Figure 2: Schematic representation of the chemical structures of penicillin G metabolites (Figure is adapted from the reference 50 with permission from the American Chemical Society).

In any biological conditions, 6-aminopenicillanic acid may be formed by the removal of the acyl side chain contained within penicillin [47]. Furthermore, β-lactamases may cleave the β-lactam ring to produce α-methyl or α-ethyl benzyl penicilloate, or penicilloic acid. After penicillin G binds to penicillin binding proteins, it undergoes rearrangements, and forms a variety of metabolites. D-alanine carboxypeptidases can degrade penicillin G into phenyl acetyl glycine [48-50]. PBPs 5 and 6 of Escherichia coli can produce penicilloic acid and phenyl acetyl glycine, and the PBP may produce N-formyl penicillamine through a 3,3-dimethylthiazolinecarboxylate or related intermediate [51]. The metabolites of penicillin G do not possess antibacterial properties; however, they are known to form immunogenic conjugates with proteins in humans. Due to the widespread use of penicillin G in medicine, veterinary practices, and agricultural applications, metabolites formed from penicillin G may pose a significant risk to public health. As a result, identifying these metabolites has been of great interest to the scientific community. Penicilloic acid, 6-aminopenicillianic acid, and pnehoxyethyl penicilloic acid have been detected in excreted urine [47,52]. Later, seven of these metabolites were detected in human blood serum using high performance liquid chromatography-linear ion trap mass spectrometry. Five of the metabolites had not been detected in urine previously, and have the mass-to-charge (m/z) of 425, 427, 369, 529, and 575 [53].
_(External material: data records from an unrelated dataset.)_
Lemma after_byte k : 0 <= k < Z.of_nat (length (outcome new)) ->
  outcome new !! Z.to_nat k = Some (vbyte (view s2 ROOTDEV) (i_addrs ip) k).
Proof using Hf Hoff Hn Hfit after.
  intros Hk. pose proof after_view as Hav. clear after. pose proof (length_outcome new) as Hl. pose proof (fr_size _ _ _ _ _ Hf) as Hsz.
  assert (Hkb : 0 <= k < BSIZE * nb) by (destruct new; lia).
  assert (Hbn : 0 <= k / BSIZE < nb) by (clear - Hkb; unfold BSIZE in *; Z.div_mod_to_equations; lia).
  unfold outcome in *. destruct new.
  - rewrite (vbyte_written s ip off src nb); try apply Hf; try done; try lia.
    2:{ intros x Hx. apply Hav. by constructor. }
    fold n. unfold splice. destruct (Z.leb_spec off k), (Z.ltb_spec k (off + n)); cbn [andb].
    + rewrite lookup_app_r by (rewrite length_take; lia). rewrite length_take, length_file_contents, Nat.min_l by lia.
      rewrite lookup_app_l by lia. replace (Z.to_nat (k - off)) with (Z.to_nat k - Z.to_nat off)%nat by lia.
      rewrite nth_lookup. apply lookup_default. lia.
    + rewrite lookup_app_r by (rewrite length_take; lia). rewrite length_take, length_file_contents, Nat.min_l by lia.
      rewrite lookup_app_r by lia. rewrite lookup_drop. etrans; [|apply contents_lookup; lia]. f_equal. lia.
    + rewrite lookup_app_l by (rewrite length_take, length_file_contents; lia). rewrite lookup_take_lt by lia. apply contents_lookup. lia.
    + lia.
  - rewrite contents_lookup by lia. f_equal. rewrite file_byte_view, (fr_dev _ _ _ _ _ Hf). symmetry. apply vbyte_ext.
    + pose proof (file_sectors_sec s ip nb (k / BSIZE) Hbn) as Hx. unfold file_sec in Hx. rewrite (fr_dev _ _ _ _ _ Hf) in Hx.
      apply Hav. by constructor.
    + intros x Hx. apply Hav. constructor. apply (file_sectors_path s ip nb (k / BSIZE)); [done|].
      unfold file_path. by rewrite (fr_dev _ _ _ _ _ Hf).
Qed.
(* ===== verification/FsAlloc.v ===== *)
(** * fs.c: the free-block bitmap

    balloc and bfree in the middle of a transaction, which both of them
    commit: the first free block is taken, a block is given back, and nothing
    else changes. *)

From S2P Require Import Prelude CString Layout Ide Bio Cache Journal Recover Crash Reboot Txn Commit Fs FsInode FsRead FsPath FsWrite FsCrash.

(** ** Bits of a bitmap block *)

Lemma bit_used_testbit d b : bit_used d b = Z.testbit (bit_byte d b) (b mod 8).
Proof. unfold bit_used, bit_mask. rewrite Z.shiftl_1_l. apply has_bit. apply Z.mod_pos_bound. lia. Qed.

Lemma lor_byte a j : is_byte a -> 0 <= j < 8 -> is_byte (Z.lor a (Z.shiftl 1 j)).
Proof.
  unfold is_byte. intros Ha Hj. assert (Z.lor a (Z.shiftl 1 j) = Z.lor a (Z.shiftl 1 j) mod 2 ^ 8) as ->; [|apply Z.mod_pos_bound; lia].
  symmetry. apply Z.bits_inj'. intros k Hk. destruct (Z.lt_ge_cases k 8); [by apply Z.mod_pow2_bits_low|].
  rewrite Z.mod_pow2_bits_high, Z.lor_spec, Z.shiftl_spec, (Z.bits_above_log2 1) by (simpl; lia). rewrite orb_false_r.
  symmetry. rewrite <-(Z.mod_small a (2 ^ 8)) by lia. apply Z.mod_pow2_bits_high. lia.
Qed.

Lemma bit_byte_insert (d : block) k v b :
  (k < length d)%nat -> bit_byte (<[k := v]> d) b = if decide (k = Z.to_nat (b / 8)) then v else bit_byte d b.
Proof.
  intros H. unfold bit_byte, block in *. case_decide as E; [subst; by rewrite list_lookup_insert_eq|by rewrite list_lookup_insert_ne].
Qed.

Lemma bit_set_spec d b b' :
  is_block d -> 0 <= b < 4096 -> 0 <= b' < 4096 ->
  is_block (bit_set d b) /\ bit_used (bit_set d b) b' = (b' =? b) || bit_used d b'.
Proof.
  intros [Hl Hb] H1 H2. pose proof (Z.mod_pos_bound b 8). pose proof (Z.mod_pos_bound b' 8).
  assert (Hlt : (Z.to_nat (b / 8) < 512)%nat) by (Z.div_mod_to_equations; lia).
  assert (Hby : is_byte (bit_byte d b)).
  { unfold bit_byte. destruct (d !! Z.to_nat (b / 8)) eqn:E; simpl; [by eapply Forall_lookup_1|]. unfold is_byte. lia. }
  split.
  - split; [etrans; [apply length_insert|done]|]. apply Forall_insert; [done|]. apply lor_byte; [done|lia].
  - rewrite !bit_used_testbit. unfold bit_set. rewrite bit_byte_insert by lia. case_decide as E.
    + rewrite Z.lor_spec, orb_comm. unfold bit_byte. rewrite E. f_equal. unfold bit_mask. rewrite Z.shiftl_spec by lia.
      destruct (Z.eqb_spec b' b) as [->|]; [by rewrite Z.sub_diag|].
      assert (b' mod 8 <> b mod 8) by (Z.div_mod_to_equations; lia). destruct (Z.lt_ge_cases (b' mod 8) (b mod 8)).
      * apply Z.testbit_neg_r. lia.
      * apply Z.bits_above_log2; simpl; lia.
    + destruct (Z.eqb_spec b' b) as [->|]; done.
Qed.

Lemma land_byte a m : is_byte a -> is_byte (Z.land a m).
Proof.
  unfold is_byte. intros Ha. assert (Z.land a m = Z.land a m mod 2 ^ 8) as ->; [|apply Z.mod_pos_bound; lia].
  symmetry. apply Z.bits_inj'. intros k Hk. destruct (Z.lt_ge_cases k 8); [by apply Z.mod_pow2_bits_low|].
  rewrite Z.mod_pow2_bits_high, Z.land_spec by lia. rewrite <-(Z.mod_small a (2 ^ 8)) by lia. by rewrite Z.mod_pow2_bits_high by lia.
Qed.

Lemma mask_testbit b b' : 0 <= b -> 0 <= b' -> Z.testbit (bit_mask b) (b' mod 8) = (b' mod 8 =? b mod 8).
Proof.
  intros Hb Hb'. pose proof (Z.mod_pos_bound b 8). pose proof (Z.mod_pos_bound b' 8). unfold bit_mask.
  rewrite Z.shiftl_1_l, Z.pow2_bits_eqb by lia. apply Z.eqb_sym.
Qed.

Lemma bit_clear_spec d b b' :
  is_block d -> 0 <= b < 4096 -> 0 <= b' < 4096 ->
  is_block (bit_clear d b) /\ bit_used (bit_clear d b) b' = negb (b' =? b) && bit_used d b'.
Proof.
  intros [Hl Hb] H1 H2. pose proof (Z.mod_pos_bound b' 8).
  assert (Hlt : (Z.to_nat (b / 8) < 512)%nat) by (Z.div_mod_to_equations; lia).
  assert (Hby : is_byte (bit_byte d b)).
  { unfold bit_byte. destruct (d !! Z.to_nat (b / 8)) eqn:E; simpl; [by eapply Forall_lookup_1|]. unfold is_byte. lia. }
  split.
  - split; [etrans; [apply length_insert|done]|]. apply Forall_insert; [done|]. by apply land_byte.
  - rewrite !bit_used_testbit. unfold bit_clear. rewrite bit_byte_insert by lia. case_decide as E.
    + rewrite Z.land_spec, Z.lnot_spec, mask_testbit, andb_comm by lia. unfold bit_byte. rewrite E. f_equal. f_equal.
      assert (b / 8 = b' / 8) by (Z.div_mod_to_equations; lia). apply Bool.eq_iff_eq_true. rewrite !Z.eqb_eq. Z.div_mod_to_equations. lia.
    + destruct (Z.eqb_spec b' b) as [->|]; done.
Qed.

(** ** Writing a block and committing *)

Lemma open_held s N t x : open_txn s N t -> x ∈ t.*1 -> held s ROOTDEV x.
Proof.
  intros (lr & j & h & ms & tl & l & bs & d & w & fj & jd & fh & hd & -> & Hh & _) ([x' b] & -> & [k Hk]%list_elem_of_lookup_1)%list_elem_of_fmap.
  destruct (Forall2_lookup_r _ _ _ _ _ Hh Hk) as (i & _ & fa & Hb & _). exists i, (Buf 7 ROOTDEV x' fa b).
  split; [done|]. split; [by apply caches_spec|by left].
Qed.

Lemma open_nodup s N t : calm s -> open_txn s N t -> NoDup t.*1.
Proof.
  intros Hc (lr & j & h & ms & tl & l & bs & d & w & fj & jd & fh & hd & -> & Hh & Hnd & _). apply NoDup_alt. intros k k' x Hk Hk'.
  rewrite list_lookup_fmap in Hk, Hk'. apply fmap_Some in Hk as (sd & Hk & ->). apply fmap_Some in Hk' as (sd' & Hk' & E).
  destruct (Forall2_lookup_r _ _ _ _ _ Hh Hk) as (i & Hi & fa & Hb & _). destruct (Forall2_lookup_r _ _ _ _ _ Hh Hk') as (i' & Hi' & fa' & Hb' & _).
  assert (i = i') as <- by (by apply (inv_unique _ (calm_wf _ Hc) i i' _ _ Hb Hb')). by eapply NoDup_lookup.
Qed.

(** The blocks [t] have been written and, with the blocks [t0] of the
    transaction that was open, committed; the next transaction is empty.  A
    crash on the way leaves the blocks before or after. *)
Record flushes (N : nat) (t0 t : txn) (s s' : fs_st) : Prop := {
  fl_calm : calm (fb s');
  fl_open : open_txn (fb s') N [];
  fl_view x : outside_journal N x -> view s' ROOTDEV x = tx_view t (view s ROOTDEV) x;
  fl_held x : outside_journal N x -> held (fb s') ROOTDEV x -> held (fb s) ROOTDEV x /\ (x ∉ t.*1) /\ (x ∉ t0.*1);
  fl_free : nfree (fb s') = (nfree (fb s) + length t0)%nat;
  fl_header : is_block (dread (h_image (bdisk (fb s'))) ROOTDEV 3);
  fl_crash Q : 1 <= Z.of_nat N < 2 ^ 26 -> is_block (dread (h_image (bdisk (fb s))) ROOTDEV 3) -> respects N Q ->
    Q (dread (h_image (bdisk (fb s))) ROOTDEV) -> Q (dread (h_image (bdisk (fb s'))) ROOTDEV) ->
    survives N Q (bdisk (fb s)) (bdisk (fb s')) }.

(** What the open transaction must leave room for: [n] more blocks. *)
Definition room (N n : nat) (t0 : txn) : Prop :=
  (length t0 + n <= 126)%nat /\ (length t0 + n + 1 <= N)%nat /\ Forall (fun sd => outside_journal N sd.1) t0.

Lemma fs_commit s N t :
  calm (fb s) -> open_txn (fb s) N t -> good_txn N t ->
  exists s', icache s' = icache s /\ commits N t (fb s) (fb s') /\
    (bio end_trans ;; bio jfull_flush) s = Ret tt s' /\
    (forall A (k : M fs_st A), (bio end_trans ;; bio jfull_flush ;; k) s = k s').
Proof.
  intros Hc Ho Hg. destruct (commit_ret (fb s) N t Ho Hg Hc) as (sm & E1 & E2). destruct (E2 (wakes sm)) as (b & E3 & Hcm).
  assert (Ew : set_wakes (wakes sm) sm = sm) by (by destruct sm). rewrite Ew in E3.
  assert (E4 : bio jfull_flush (set_fb sm s) = Ret tt (set_fb b s)) by (unfold bio, zoom; simpl; by rewrite E3).
  exists (set_fb b s). split; [done|]. split; [done|]. split.
  - by rewrite (bind_ret _ _ _ _ _ (bio_ret _ s _ _ E1)).
  - intros A k. by rewrite (bind_ret _ _ _ _ _ (bio_ret _ s _ _ E1)), (bind_ret _ _ _ _ _ E4).
Qed.

(** A transaction grown by [t] and committed. *)
Lemma grown_flushes N t0 t s s1 s2 :
  grown (fb s) (fb s1) t -> commits N (t ++ t0) (fb s1) (fb s2) -> flushes N t0 t s s2.
Proof.
  intros G C. split.
  - apply C.
  - apply C.
  - intros x Hx. unfold view. rewrite (cm_view _ _ _ _ C x Hx). apply (gr_view _ _ _ G).
  - intros x Hx Hh. destruct (cm_held _ _ _ _ C x Hx Hh) as [H1 H2]. rewrite fmap_app, not_elem_of_app in H2.
    destruct (gr_held _ _ _ G x H1); tauto.
  - rewrite (cm_free _ _ _ _ C), length_app. pose proof (gr_free _ _ _ G). lia.
  - apply C.
  - intros Q. rewrite <-(gr_disk _ _ _ G). by apply (survives_commit N (t ++ t0)).
Qed.

Lemma put_commit s N t0 sec :
  calm (fb s) -> (2 <= nfree (fb s))%nat -> unheld s ROOTDEV sec -> open_txn (fb s) N t0 -> room N 1 t0 -> outside_journal N sec ->
  exists bp s1, bio (bread ROOTDEV sec) s = Ret bp s1 /\ bdata bp s1 = Ret (view s ROOTDEV sec) s1 /\ icache s1 = icache s /\
    forall d, exists s2, icache s2 = icache s /\ flushes N t0 [(sec, d)] s s2 /\
      (forall A (k : M fs_st A), (set_bdata bp d ;; bio (bwrite bp) ;; bio (brelse bp) ;; bio end_trans ;; bio jfull_flush ;; k) s1 = k s2) /\
      (set_bdata bp d ;; bio (bwrite bp) ;; bio (brelse bp) ;; bio end_trans ;; bio jfull_flush) s1 = Ret tt s2.
Proof.
  intros Hc Hnf Hu Ho (H126 & HN & Hout) Hs. destruct (fs_write_block s N t0 sec Hc Hnf Hu Ho) as (bp & s1 & E1 & Ed & Hic & Hput); [lia|].
  exists bp, s1. do 3 (split; [done|]). intros d. destruct (Hput d) as (s2 & I2 & G & K).
  destruct (fs_commit s2 N ((sec, d) :: t0)) as (s3 & I3 & C & E3 & K3); [apply G|by apply G| |].
  { split_and!; [simpl; lia|simpl; lia|simpl; lia| |by constructor]. apply NoDup_cons. split; [|by eapply open_nodup].
    intros Hx. apply Hu. by eapply open_held. }
  exists s3. split_and!; [congruence|by apply (grown_flushes N t0 [(sec, d)] s s2)| |].
  - intros A k. by rewrite K, K3.
  - by rewrite K.
Qed.

(** ** The bitmap *)

Definition fs_sb (s : fs_st) : superblock := decode_sb (view s ROOTDEV 1).

(** The bit of block [b], and the bits balloc looks at: those of the bitmap
    blocks that the disk's size reaches. *)
Definition bitmap (s : fs_st) (b : Z) : Z := BBLOCK b (sb_ninodes (fs_sb s)).
Definition block_used (s : fs_st) (b : Z) : bool := bit_used (view s ROOTDEV (bitmap s b)) (b mod BPB).
Definition bits (s : fs_st) : Z := BPB * ((sb_size (fs_sb s) + BPB - 1) / BPB).
Definition first_unused (s : fs_st) (b : Z) : Prop :=
  0 <= b < bits s /\ block_used s b = false /\ forall b', 0 <= b' < b -> block_used s b' = true.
For decades, penicillin G has been given to livestock including swine, poultry, beef and dairy cows to enhance animal growth, as a prophylactic, or to treat bacterial infections. Penicillin G residues have been identified in beef and pork samples from treated animals using liquid chromatography equipped with a UV detector at 215 nm [54,55]. When penicillin G is given to dairy cows, it will eventually end up in the milk. Lui used UHPLC-MS/MS to detect penilloic acid and penicilloic acid, which was present in 20% of the bovine milk samples tested, at an average concentration of 287 ng/mL and 320 ng/mL, respectively [56]. Additionally, Zhang used an enzyme-linked immunosorbent assay (ELISA) assay to detect penicilloic acid in adulterated milk that had been treated with penicillin G and treated with β-lactamase [49]. HPLC-triple quadrupole and timeof- flight mass spectrometry has also been used to detect many new penicillin G metabolites in cow’s milk, including potential amino acid-metabolite conjugates, such as phenylalaninepenicillamine [57,58]. Junza used UHPLC-MS/MS to determine that up to 28% of milk samples contained penicillin residues, and 11% were considered non-compliant with European Union regulations [59]. In another study, Junza determined that 44% of non-compliant milk samples contained penicillin G [60]. Given the susceptibility of penicillin G to degrade under heat, it is not surprising that penicillin G metabolites have been detected in pasteurized or thermally treated milk.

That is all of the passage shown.